WHAT IS BEING ASKED:
Could you copy each line of the listing that holds "prefix"?

==== TASK MATERIAL ====

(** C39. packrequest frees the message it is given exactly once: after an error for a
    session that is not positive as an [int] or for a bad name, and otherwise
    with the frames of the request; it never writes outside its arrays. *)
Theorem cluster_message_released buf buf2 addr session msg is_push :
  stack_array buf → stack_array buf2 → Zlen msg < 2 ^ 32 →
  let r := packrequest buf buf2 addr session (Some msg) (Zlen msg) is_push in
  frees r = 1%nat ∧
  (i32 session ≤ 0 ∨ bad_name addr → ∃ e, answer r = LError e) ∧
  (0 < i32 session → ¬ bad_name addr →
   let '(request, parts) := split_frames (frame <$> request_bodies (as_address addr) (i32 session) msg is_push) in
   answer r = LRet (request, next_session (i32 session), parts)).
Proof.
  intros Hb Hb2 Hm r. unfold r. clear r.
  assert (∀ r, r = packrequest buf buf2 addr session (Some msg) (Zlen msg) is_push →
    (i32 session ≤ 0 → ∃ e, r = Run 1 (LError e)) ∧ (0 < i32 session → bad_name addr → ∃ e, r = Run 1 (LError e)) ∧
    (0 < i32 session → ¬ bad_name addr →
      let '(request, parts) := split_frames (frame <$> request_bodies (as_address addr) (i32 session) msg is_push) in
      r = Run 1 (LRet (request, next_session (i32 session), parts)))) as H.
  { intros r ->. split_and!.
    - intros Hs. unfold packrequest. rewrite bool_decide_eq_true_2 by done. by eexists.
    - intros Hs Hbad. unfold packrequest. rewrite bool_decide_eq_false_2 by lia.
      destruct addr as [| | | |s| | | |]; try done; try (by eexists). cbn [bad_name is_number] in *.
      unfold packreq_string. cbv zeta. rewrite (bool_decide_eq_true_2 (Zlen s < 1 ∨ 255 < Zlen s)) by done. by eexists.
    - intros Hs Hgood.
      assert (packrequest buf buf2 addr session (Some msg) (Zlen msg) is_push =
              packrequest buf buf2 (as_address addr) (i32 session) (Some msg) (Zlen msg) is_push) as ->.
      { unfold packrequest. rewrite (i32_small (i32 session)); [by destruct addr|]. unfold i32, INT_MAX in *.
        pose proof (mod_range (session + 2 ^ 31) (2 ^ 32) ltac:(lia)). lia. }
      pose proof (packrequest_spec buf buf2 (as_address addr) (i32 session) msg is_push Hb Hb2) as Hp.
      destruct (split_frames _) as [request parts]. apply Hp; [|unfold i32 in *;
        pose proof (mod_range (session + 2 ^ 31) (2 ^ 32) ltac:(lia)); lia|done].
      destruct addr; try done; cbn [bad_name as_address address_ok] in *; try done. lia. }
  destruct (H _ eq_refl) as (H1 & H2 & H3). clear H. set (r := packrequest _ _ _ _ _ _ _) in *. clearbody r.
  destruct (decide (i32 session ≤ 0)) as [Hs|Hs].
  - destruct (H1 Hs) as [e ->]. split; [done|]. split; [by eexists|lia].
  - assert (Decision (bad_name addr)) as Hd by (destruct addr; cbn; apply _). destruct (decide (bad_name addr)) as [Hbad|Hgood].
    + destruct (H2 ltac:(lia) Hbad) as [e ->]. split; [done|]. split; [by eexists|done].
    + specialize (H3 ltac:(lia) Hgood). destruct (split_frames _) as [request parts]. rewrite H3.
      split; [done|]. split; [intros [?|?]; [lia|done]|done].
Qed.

====
==== TASK MATERIAL ====

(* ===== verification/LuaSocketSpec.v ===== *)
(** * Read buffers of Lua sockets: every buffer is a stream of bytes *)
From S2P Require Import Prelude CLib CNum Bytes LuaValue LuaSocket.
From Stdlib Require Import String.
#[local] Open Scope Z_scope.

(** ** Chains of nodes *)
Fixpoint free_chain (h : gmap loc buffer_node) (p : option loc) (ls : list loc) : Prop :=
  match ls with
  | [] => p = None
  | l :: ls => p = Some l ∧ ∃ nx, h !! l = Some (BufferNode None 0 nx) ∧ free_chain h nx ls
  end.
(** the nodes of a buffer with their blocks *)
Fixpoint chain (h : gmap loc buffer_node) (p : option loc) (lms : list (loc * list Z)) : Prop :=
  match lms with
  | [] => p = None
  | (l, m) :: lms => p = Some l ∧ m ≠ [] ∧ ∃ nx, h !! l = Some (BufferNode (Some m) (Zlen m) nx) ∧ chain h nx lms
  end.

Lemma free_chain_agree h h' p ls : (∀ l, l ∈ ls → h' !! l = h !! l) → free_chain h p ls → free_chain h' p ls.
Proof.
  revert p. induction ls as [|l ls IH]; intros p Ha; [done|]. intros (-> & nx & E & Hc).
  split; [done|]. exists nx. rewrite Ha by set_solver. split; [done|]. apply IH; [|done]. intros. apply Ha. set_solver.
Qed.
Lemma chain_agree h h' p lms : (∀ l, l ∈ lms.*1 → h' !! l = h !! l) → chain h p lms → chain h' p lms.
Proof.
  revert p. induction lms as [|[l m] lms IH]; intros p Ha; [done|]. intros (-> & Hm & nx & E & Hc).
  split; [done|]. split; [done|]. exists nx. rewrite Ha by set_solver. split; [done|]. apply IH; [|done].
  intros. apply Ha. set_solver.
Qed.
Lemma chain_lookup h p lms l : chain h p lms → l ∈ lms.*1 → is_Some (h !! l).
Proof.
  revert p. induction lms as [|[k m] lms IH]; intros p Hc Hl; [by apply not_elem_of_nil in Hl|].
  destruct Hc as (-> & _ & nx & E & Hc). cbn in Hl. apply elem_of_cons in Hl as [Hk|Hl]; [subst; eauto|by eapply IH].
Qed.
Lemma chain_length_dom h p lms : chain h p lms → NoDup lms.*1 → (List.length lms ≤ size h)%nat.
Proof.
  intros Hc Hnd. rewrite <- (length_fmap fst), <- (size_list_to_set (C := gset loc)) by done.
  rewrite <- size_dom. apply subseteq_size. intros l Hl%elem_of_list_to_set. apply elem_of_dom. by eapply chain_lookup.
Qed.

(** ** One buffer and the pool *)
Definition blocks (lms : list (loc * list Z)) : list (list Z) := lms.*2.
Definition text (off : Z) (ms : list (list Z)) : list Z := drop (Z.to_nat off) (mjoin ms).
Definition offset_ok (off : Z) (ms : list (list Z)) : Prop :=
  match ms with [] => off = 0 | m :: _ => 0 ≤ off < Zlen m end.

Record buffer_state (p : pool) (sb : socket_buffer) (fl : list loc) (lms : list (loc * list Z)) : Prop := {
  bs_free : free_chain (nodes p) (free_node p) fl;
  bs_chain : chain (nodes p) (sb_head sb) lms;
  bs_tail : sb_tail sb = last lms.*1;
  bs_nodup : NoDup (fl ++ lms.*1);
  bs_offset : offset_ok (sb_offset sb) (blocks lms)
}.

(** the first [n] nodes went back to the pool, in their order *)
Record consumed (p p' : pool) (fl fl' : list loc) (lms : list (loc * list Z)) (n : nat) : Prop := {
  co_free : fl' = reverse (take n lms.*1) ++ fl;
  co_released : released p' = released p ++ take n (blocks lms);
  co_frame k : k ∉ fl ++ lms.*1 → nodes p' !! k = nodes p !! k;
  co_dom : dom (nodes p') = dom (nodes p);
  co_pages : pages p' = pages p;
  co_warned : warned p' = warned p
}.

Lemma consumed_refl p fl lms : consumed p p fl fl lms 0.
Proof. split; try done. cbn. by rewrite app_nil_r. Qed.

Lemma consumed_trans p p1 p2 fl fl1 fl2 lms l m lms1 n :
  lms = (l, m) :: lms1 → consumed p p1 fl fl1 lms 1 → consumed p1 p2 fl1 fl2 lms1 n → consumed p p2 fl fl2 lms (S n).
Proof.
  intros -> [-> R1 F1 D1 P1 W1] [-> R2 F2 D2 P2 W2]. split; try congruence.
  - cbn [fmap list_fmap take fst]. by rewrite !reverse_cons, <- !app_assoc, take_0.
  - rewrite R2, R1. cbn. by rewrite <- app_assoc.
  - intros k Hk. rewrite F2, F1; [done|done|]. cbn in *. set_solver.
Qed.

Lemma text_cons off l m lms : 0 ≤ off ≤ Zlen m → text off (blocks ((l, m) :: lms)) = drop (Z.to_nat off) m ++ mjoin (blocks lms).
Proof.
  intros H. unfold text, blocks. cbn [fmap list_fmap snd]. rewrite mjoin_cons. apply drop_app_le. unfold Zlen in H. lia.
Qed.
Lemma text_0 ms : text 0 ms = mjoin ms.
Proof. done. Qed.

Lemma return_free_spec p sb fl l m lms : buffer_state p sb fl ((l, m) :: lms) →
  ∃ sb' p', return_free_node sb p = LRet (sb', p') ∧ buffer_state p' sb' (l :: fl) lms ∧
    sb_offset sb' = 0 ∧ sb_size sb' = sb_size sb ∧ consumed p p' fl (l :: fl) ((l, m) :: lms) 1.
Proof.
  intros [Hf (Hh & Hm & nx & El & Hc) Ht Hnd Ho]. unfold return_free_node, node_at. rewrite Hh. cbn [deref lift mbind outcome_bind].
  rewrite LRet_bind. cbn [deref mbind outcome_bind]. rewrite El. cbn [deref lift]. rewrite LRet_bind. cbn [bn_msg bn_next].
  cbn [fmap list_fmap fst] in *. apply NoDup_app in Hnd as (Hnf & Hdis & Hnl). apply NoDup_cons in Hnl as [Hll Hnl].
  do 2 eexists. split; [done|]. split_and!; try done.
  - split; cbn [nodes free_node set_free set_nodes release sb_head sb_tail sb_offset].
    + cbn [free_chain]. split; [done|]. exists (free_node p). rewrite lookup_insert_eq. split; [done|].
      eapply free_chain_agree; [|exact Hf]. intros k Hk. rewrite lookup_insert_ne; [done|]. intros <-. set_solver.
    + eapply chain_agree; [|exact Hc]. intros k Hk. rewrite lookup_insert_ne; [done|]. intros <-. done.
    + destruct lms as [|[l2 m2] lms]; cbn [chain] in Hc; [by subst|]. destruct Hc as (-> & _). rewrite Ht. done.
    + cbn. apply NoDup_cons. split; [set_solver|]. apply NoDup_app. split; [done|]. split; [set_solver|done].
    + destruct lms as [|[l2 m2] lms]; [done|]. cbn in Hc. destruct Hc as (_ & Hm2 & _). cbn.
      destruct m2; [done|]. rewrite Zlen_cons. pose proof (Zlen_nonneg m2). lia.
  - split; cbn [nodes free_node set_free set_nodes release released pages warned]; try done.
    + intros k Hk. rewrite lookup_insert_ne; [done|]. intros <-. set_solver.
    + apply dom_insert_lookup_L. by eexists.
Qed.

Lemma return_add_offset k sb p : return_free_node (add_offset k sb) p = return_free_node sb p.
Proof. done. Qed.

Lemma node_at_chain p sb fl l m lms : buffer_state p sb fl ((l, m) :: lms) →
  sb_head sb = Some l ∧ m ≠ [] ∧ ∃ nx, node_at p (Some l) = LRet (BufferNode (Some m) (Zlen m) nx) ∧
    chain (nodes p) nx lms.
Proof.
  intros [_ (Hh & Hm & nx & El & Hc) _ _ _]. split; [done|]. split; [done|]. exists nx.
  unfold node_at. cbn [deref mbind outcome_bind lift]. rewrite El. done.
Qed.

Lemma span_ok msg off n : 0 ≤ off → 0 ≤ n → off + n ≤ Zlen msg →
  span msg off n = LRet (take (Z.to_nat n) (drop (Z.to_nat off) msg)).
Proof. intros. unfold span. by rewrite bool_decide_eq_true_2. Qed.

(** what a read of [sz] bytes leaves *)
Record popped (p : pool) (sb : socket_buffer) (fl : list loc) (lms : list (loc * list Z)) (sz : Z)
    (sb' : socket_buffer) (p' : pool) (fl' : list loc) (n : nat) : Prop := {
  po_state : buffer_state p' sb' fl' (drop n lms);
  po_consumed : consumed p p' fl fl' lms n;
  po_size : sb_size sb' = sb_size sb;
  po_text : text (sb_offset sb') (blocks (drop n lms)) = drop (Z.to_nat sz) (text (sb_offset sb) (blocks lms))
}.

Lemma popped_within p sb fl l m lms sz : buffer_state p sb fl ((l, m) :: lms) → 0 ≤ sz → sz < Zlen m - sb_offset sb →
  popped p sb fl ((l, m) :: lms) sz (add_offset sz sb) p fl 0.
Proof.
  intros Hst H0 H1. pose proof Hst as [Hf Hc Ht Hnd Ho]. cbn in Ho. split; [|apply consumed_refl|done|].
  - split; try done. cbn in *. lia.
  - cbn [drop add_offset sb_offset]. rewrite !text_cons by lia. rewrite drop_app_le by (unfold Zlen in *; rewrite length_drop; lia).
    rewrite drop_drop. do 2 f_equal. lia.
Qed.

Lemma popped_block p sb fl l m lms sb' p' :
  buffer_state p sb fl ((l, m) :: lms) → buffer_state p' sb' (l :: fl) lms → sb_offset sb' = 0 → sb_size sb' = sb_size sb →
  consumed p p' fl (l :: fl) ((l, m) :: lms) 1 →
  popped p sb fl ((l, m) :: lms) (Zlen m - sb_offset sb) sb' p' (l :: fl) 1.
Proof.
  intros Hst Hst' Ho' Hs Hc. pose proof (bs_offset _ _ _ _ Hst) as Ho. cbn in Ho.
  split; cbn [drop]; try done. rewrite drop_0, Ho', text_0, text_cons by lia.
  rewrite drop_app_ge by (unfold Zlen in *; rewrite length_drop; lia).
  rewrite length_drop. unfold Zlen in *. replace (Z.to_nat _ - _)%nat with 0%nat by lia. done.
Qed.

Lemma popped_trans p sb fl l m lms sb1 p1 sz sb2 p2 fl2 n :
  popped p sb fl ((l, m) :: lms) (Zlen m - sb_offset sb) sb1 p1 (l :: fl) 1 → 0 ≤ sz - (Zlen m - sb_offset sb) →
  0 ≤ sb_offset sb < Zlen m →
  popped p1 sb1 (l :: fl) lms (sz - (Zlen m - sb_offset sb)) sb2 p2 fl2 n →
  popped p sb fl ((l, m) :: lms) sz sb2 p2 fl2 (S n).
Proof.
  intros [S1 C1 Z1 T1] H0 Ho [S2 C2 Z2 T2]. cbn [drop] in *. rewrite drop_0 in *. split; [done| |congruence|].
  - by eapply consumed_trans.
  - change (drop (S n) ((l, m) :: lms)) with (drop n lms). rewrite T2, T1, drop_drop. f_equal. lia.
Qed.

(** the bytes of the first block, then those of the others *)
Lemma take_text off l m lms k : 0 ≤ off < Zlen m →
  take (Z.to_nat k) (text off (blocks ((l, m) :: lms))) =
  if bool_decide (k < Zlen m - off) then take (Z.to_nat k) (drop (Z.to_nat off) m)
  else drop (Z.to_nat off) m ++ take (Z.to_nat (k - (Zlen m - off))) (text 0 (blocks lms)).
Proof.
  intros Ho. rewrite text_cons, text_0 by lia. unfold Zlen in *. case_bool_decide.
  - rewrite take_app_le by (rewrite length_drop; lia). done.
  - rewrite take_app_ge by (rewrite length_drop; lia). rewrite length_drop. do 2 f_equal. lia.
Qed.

====
==== TASK MATERIAL ====

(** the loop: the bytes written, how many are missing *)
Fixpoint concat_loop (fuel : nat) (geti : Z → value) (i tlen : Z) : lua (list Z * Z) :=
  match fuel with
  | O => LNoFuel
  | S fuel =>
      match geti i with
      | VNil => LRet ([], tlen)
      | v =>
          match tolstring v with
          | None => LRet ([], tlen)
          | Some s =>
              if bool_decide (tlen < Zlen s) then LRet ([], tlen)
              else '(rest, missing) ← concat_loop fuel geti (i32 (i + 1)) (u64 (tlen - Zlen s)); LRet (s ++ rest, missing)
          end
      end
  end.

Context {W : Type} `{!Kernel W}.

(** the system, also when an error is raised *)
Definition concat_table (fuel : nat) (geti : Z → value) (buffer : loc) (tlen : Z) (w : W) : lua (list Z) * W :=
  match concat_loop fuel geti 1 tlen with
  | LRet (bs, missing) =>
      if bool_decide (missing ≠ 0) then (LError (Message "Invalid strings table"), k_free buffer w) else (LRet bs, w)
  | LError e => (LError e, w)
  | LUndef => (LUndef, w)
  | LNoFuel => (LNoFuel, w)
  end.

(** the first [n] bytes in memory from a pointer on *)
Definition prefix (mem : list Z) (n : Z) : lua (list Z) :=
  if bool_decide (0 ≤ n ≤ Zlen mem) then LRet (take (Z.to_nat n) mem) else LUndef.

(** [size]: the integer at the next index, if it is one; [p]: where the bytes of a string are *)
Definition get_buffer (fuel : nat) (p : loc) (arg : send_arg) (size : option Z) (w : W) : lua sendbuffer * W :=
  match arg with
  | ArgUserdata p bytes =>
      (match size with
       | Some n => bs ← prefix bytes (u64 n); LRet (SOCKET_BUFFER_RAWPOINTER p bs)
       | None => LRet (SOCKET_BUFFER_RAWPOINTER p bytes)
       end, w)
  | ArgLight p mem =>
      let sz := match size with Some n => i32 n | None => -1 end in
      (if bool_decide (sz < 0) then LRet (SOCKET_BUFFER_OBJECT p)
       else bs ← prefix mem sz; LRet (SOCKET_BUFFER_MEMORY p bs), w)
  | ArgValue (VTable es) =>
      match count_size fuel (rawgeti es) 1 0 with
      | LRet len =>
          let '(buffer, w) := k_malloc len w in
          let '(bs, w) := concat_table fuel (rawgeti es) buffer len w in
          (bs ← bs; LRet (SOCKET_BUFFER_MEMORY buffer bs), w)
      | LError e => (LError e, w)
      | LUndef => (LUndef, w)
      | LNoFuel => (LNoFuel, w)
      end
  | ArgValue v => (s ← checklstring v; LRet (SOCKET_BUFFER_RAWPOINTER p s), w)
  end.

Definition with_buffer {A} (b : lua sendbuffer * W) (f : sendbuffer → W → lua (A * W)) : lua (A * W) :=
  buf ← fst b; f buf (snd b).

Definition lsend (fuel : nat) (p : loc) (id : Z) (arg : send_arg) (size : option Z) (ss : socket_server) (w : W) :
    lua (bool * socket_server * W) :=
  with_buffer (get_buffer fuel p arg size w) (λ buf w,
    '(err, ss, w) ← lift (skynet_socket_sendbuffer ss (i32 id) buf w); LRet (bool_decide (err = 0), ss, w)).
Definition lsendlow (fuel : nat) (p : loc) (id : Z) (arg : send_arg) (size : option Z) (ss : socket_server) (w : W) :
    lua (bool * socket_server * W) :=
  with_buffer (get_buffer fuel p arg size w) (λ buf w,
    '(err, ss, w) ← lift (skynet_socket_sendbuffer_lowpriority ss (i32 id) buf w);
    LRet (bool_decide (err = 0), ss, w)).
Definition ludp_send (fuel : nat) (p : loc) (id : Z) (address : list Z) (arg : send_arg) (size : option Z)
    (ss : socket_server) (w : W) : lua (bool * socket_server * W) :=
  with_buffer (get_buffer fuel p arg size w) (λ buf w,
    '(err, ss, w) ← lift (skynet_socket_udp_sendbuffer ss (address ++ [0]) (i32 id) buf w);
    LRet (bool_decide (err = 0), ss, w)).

====

RESPONSE TO THIS EXERCISE:
Definition prefix (mem : list Z) (n : Z) : lua (list Z) :=
       | Some n => bs ← prefix bytes (u64 n); LRet (SOCKET_BUFFER_RAWPOINTER p bs)
       else bs ← prefix mem sz; LRet (SOCKET_BUFFER_MEMORY p bs), w)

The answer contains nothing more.